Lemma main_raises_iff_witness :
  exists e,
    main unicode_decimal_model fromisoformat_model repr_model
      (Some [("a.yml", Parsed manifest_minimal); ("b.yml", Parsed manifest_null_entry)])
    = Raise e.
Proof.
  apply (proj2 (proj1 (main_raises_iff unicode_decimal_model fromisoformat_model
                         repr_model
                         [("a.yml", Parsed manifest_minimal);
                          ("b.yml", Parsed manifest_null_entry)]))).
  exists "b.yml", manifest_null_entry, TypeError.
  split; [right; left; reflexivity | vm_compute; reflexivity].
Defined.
********
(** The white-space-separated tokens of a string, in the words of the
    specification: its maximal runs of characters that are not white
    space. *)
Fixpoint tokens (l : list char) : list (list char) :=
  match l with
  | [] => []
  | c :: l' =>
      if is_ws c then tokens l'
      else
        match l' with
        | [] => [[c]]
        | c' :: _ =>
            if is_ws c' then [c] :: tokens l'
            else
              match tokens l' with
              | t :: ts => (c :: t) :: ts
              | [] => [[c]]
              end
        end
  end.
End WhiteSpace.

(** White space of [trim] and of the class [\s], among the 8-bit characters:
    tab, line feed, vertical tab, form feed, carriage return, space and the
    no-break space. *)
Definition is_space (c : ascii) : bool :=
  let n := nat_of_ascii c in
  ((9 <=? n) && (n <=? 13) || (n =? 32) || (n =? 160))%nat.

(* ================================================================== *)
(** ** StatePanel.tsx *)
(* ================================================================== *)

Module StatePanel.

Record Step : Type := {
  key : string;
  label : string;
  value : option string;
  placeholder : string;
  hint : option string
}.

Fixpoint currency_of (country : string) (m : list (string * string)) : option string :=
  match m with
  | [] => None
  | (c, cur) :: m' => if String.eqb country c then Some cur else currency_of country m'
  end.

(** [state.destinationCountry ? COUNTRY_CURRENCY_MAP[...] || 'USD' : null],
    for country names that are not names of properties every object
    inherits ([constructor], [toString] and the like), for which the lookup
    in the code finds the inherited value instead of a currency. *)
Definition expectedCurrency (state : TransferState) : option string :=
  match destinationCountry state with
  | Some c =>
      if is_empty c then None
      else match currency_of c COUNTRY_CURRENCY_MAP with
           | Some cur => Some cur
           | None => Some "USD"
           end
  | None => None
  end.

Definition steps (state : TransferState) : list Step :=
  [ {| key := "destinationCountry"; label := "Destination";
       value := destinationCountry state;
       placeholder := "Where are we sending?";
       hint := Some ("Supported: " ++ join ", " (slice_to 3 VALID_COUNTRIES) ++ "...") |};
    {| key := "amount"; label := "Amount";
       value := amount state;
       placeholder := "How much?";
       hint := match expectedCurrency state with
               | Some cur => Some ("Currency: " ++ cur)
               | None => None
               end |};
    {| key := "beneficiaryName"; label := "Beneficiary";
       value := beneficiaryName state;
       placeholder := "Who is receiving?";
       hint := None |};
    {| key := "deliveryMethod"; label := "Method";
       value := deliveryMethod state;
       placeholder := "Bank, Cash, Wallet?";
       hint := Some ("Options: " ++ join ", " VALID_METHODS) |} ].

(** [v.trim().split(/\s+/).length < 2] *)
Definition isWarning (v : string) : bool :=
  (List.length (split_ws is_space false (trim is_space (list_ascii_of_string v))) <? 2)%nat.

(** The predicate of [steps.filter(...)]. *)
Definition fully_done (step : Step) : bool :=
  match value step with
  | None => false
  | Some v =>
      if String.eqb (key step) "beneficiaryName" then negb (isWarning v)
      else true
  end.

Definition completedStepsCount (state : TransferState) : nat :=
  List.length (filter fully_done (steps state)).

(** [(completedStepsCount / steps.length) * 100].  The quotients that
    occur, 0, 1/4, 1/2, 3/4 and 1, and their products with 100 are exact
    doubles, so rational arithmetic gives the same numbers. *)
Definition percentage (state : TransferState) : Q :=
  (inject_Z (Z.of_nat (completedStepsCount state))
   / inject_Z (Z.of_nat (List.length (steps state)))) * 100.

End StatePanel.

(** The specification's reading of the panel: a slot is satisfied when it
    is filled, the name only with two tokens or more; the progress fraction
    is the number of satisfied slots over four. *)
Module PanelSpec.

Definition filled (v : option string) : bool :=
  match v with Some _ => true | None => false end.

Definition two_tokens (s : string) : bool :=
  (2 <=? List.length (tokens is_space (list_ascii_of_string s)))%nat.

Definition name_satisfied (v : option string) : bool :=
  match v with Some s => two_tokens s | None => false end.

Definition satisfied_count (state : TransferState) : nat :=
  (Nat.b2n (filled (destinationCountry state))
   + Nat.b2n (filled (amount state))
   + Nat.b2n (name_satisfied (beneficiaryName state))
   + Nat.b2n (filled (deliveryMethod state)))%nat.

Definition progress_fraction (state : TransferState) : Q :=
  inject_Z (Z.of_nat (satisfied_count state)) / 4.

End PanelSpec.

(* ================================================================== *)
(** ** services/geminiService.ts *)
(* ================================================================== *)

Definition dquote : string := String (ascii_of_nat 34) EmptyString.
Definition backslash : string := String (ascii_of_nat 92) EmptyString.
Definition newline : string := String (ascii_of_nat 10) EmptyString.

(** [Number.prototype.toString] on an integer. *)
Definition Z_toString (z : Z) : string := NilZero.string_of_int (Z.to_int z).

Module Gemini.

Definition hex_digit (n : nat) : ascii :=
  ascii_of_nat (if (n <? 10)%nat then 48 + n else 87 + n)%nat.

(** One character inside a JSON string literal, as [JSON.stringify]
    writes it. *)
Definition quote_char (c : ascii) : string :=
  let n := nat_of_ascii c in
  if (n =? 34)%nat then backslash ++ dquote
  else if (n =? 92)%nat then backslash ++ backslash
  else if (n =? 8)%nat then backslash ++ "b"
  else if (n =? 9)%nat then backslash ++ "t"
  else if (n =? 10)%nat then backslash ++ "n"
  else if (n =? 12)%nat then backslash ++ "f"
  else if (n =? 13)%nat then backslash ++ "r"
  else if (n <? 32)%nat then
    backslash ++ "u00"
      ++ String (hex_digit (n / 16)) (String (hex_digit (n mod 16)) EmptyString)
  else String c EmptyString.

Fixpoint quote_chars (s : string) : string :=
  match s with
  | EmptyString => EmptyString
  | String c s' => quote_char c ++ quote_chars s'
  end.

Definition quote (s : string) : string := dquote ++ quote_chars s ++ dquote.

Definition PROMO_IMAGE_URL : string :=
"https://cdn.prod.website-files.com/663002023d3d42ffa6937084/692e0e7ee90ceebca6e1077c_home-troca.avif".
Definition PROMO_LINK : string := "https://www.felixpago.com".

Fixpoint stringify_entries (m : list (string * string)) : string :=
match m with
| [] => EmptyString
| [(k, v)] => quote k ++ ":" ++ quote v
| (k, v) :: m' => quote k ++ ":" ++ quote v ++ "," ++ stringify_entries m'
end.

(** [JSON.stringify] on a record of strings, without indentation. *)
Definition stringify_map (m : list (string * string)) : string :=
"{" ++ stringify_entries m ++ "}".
********
WHAT THE EXERCISE ASKS →
Taking the entries above, print exactly the lines starting at the line with "(** One character" and ending at the line with "Definition PROMO_IMAGE_URL : string", both included.

EXERCISE RESPONSE →
(** One character inside a JSON string literal, as [JSON.stringify]
    writes it. *)
Definition quote_char (c : ascii) : string :=
  let n := nat_of_ascii c in
  if (n =? 34)%nat then backslash ++ dquote
  else if (n =? 92)%nat then backslash ++ backslash
  else if (n =? 8)%nat then backslash ++ "b"
  else if (n =? 9)%nat then backslash ++ "t"
  else if (n =? 10)%nat then backslash ++ "n"
  else if (n =? 12)%nat then backslash ++ "f"
  else if (n =? 13)%nat then backslash ++ "r"
  else if (n <? 32)%nat then
    backslash ++ "u00"
      ++ String (hex_digit (n / 16)) (String (hex_digit (n mod 16)) EmptyString)
  else String c EmptyString.

Fixpoint quote_chars (s : string) : string :=
  match s with
  | EmptyString => EmptyString
  | String c s' => quote_char c ++ quote_chars s'
  end.

Definition quote (s : string) : string := dquote ++ quote_chars s ++ dquote.

Definition PROMO_IMAGE_URL : string :=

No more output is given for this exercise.